◆ Exercise requirements
Whenever a line contains the string "Hroom", copy it out of the entries.

◆ Exercise input
* * * * * * * * *

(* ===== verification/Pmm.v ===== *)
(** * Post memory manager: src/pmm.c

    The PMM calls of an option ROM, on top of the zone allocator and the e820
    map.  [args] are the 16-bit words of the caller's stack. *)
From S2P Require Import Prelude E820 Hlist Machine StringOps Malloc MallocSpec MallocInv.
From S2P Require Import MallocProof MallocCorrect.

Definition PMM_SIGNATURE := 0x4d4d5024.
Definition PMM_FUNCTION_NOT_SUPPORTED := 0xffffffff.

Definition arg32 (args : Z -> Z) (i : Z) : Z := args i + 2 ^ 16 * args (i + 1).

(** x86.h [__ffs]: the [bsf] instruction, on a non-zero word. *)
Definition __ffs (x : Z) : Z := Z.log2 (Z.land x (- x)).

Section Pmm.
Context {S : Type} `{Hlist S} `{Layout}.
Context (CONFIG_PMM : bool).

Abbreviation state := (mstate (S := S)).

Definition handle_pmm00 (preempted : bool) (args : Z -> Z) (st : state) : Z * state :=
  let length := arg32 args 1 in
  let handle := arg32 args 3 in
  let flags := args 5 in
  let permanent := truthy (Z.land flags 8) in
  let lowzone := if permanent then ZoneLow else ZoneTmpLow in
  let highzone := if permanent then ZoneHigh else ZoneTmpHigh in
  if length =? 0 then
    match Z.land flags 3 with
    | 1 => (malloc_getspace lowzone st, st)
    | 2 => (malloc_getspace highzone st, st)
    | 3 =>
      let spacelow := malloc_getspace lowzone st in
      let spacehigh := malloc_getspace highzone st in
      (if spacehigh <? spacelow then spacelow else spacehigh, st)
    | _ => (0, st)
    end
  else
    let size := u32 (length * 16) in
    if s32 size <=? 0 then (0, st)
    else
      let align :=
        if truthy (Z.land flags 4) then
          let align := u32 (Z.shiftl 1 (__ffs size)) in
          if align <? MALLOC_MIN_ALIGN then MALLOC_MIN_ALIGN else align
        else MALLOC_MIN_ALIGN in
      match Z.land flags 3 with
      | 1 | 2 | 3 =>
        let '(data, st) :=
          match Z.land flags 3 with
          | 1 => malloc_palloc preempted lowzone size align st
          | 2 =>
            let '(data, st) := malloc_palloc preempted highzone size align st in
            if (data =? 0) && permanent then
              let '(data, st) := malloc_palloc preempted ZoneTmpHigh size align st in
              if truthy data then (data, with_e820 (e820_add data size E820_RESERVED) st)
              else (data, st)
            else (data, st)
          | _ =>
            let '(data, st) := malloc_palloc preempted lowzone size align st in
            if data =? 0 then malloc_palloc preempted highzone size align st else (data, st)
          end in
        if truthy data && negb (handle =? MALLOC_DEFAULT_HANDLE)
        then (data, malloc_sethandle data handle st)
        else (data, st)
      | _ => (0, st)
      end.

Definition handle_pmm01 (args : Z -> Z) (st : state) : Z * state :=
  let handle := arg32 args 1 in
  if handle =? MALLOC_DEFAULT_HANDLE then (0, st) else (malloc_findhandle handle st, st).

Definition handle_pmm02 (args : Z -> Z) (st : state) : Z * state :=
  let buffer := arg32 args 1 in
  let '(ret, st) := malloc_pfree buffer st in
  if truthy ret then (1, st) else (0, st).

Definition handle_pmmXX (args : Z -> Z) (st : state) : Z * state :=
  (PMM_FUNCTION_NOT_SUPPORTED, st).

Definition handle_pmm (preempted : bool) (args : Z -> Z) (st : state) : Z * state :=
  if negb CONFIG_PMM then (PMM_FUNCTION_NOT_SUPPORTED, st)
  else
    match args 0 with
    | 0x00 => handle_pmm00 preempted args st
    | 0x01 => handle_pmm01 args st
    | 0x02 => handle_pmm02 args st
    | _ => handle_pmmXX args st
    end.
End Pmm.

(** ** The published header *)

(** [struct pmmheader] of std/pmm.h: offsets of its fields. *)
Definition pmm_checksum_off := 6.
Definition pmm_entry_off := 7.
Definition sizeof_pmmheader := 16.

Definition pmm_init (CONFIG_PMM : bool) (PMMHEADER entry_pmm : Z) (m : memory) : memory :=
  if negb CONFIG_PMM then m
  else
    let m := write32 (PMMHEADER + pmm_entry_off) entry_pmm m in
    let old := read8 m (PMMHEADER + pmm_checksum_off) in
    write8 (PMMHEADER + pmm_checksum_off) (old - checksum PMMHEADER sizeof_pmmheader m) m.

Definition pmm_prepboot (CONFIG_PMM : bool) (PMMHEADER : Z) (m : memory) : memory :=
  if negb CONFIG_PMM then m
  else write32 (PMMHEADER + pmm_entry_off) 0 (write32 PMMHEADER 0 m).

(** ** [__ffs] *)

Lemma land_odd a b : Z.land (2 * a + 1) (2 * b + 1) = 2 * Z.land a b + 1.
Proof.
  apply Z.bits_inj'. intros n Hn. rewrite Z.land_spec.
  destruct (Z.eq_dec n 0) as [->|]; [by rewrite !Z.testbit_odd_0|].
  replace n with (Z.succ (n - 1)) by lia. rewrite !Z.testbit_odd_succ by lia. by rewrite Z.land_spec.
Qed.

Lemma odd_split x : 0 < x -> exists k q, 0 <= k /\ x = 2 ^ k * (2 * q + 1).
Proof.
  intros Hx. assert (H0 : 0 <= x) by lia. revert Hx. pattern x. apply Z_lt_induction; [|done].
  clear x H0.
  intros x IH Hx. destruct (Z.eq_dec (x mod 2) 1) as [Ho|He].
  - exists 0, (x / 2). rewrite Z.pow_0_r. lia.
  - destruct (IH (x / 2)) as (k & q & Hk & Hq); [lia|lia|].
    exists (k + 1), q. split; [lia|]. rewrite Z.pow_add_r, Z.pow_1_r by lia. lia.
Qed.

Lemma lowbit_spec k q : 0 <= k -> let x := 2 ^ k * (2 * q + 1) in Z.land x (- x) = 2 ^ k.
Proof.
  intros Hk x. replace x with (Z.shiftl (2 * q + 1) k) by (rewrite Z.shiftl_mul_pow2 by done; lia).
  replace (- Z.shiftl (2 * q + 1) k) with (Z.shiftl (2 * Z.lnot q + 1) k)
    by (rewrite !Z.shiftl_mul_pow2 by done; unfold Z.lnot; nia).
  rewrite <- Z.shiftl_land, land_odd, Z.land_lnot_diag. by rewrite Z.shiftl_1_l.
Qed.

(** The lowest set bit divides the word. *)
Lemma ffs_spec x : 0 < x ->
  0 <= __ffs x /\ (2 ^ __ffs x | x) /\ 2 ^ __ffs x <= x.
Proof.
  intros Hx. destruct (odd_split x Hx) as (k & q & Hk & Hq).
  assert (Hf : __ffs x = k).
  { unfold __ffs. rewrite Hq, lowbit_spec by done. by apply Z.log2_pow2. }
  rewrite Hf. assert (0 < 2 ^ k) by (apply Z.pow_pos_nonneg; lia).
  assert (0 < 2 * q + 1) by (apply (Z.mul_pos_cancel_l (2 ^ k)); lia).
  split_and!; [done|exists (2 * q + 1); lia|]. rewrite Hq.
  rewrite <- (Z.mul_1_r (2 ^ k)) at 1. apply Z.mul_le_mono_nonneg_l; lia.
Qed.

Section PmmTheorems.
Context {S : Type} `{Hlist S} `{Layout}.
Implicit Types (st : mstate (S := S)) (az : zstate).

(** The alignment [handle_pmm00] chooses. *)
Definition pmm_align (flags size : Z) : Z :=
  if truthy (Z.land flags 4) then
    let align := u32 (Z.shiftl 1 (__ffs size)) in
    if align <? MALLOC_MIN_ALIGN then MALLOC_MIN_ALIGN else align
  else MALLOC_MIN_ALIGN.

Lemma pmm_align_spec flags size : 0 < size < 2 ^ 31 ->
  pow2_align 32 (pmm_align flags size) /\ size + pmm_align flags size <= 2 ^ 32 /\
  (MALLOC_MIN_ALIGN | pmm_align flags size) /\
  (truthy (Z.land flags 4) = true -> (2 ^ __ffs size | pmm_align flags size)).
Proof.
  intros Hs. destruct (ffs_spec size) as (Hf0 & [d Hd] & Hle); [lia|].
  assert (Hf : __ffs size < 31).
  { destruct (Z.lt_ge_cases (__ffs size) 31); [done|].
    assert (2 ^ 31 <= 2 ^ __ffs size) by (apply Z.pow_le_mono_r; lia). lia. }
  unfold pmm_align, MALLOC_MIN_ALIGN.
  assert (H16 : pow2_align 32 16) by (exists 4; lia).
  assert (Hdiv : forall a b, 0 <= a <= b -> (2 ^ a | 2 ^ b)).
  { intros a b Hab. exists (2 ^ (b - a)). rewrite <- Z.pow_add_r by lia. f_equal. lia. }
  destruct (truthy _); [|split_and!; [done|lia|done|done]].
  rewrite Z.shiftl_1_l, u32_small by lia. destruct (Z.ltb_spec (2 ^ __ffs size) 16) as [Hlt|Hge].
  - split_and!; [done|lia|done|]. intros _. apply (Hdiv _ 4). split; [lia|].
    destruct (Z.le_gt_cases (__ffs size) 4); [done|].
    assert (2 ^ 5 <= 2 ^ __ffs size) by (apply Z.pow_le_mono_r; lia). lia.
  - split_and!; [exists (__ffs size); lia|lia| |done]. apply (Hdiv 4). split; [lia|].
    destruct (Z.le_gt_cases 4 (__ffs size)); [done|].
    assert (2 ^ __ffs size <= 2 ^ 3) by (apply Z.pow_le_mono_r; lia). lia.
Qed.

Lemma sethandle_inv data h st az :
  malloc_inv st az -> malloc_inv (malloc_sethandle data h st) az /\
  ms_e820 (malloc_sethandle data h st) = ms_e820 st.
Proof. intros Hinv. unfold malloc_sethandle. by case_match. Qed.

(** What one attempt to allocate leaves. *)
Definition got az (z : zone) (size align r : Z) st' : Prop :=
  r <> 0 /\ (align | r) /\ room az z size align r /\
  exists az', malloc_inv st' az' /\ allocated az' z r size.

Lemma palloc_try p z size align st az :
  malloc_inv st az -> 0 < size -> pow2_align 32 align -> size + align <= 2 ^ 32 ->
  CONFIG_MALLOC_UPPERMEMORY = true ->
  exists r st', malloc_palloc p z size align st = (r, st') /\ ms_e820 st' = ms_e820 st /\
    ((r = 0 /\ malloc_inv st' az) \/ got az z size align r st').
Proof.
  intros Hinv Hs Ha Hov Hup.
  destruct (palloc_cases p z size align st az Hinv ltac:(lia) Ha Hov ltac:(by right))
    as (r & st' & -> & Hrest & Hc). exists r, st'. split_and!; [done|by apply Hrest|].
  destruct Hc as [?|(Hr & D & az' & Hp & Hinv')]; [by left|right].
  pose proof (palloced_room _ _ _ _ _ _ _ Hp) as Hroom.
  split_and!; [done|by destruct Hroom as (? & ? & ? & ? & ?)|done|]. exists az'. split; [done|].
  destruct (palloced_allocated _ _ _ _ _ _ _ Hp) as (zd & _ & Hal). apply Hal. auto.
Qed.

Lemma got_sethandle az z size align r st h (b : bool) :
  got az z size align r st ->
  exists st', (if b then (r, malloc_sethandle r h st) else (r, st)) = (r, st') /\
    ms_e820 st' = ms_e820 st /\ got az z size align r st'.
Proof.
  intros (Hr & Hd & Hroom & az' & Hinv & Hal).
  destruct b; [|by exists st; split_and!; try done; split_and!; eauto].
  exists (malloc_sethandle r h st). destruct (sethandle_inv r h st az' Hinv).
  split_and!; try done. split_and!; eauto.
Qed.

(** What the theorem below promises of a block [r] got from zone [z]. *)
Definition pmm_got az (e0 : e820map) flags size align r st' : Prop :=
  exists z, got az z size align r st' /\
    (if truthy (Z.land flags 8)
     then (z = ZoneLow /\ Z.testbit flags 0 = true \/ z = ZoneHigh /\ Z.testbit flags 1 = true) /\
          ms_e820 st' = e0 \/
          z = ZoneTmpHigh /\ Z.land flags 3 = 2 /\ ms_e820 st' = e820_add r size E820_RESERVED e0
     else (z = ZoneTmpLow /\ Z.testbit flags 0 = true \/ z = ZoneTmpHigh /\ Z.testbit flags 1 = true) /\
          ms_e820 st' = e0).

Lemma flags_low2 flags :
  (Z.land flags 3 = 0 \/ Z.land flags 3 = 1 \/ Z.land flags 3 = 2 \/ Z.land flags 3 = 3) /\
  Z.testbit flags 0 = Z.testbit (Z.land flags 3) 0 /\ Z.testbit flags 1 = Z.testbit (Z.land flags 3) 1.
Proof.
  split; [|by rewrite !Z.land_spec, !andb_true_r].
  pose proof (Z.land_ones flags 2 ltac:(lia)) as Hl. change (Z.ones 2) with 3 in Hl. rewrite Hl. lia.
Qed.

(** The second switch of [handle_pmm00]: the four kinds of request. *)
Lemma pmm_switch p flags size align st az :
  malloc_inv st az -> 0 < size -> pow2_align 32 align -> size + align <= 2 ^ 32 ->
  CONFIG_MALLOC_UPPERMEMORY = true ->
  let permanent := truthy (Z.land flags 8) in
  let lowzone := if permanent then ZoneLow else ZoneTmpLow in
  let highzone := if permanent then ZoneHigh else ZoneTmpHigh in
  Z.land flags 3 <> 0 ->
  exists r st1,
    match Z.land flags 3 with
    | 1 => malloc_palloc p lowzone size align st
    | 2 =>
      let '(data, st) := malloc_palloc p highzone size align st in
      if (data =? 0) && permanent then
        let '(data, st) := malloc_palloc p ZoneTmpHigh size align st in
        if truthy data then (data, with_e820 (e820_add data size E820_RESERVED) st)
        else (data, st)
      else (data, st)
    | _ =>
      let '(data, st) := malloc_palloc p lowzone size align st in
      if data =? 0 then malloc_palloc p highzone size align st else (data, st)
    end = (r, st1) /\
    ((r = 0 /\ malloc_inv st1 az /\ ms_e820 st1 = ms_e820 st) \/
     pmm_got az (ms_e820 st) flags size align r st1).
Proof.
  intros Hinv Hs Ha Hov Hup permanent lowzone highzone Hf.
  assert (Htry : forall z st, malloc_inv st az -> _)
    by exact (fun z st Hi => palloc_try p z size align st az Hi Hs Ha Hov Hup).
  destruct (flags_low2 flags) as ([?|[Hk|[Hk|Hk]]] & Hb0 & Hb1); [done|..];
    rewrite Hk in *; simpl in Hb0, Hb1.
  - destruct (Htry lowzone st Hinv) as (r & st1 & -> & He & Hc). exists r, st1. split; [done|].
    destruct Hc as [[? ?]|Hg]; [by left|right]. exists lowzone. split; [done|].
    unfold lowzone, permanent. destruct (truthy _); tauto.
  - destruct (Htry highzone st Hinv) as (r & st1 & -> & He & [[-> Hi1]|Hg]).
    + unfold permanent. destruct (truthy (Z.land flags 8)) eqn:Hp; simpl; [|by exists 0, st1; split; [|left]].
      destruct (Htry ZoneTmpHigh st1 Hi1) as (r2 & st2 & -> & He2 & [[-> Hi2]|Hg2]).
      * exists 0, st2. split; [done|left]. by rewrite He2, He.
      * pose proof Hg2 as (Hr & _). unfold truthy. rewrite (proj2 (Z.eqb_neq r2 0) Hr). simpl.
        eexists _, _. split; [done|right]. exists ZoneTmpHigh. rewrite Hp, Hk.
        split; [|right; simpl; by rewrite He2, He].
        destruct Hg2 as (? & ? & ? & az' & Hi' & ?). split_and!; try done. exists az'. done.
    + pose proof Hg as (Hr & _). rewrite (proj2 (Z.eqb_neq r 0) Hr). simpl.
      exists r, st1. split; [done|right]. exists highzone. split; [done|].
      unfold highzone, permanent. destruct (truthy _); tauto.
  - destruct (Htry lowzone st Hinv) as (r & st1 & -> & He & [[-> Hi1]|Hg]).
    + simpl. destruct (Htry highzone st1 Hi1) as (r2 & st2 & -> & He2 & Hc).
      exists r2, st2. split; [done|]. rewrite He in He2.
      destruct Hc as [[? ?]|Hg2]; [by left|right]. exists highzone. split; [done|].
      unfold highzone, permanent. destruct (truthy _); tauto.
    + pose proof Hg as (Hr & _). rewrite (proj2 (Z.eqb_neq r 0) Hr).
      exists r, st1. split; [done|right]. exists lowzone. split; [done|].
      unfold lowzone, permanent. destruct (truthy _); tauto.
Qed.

* * * * * * * * *

◆ The answer
  pose proof (palloced_room _ _ _ _ _ _ _ Hp) as Hroom.
  split_and!; [done|by destruct Hroom as (? & ? & ? & ? & ?)|done|]. exists az'. split; [done|].
  intros (Hr & Hd & Hroom & az' & Hinv & Hal).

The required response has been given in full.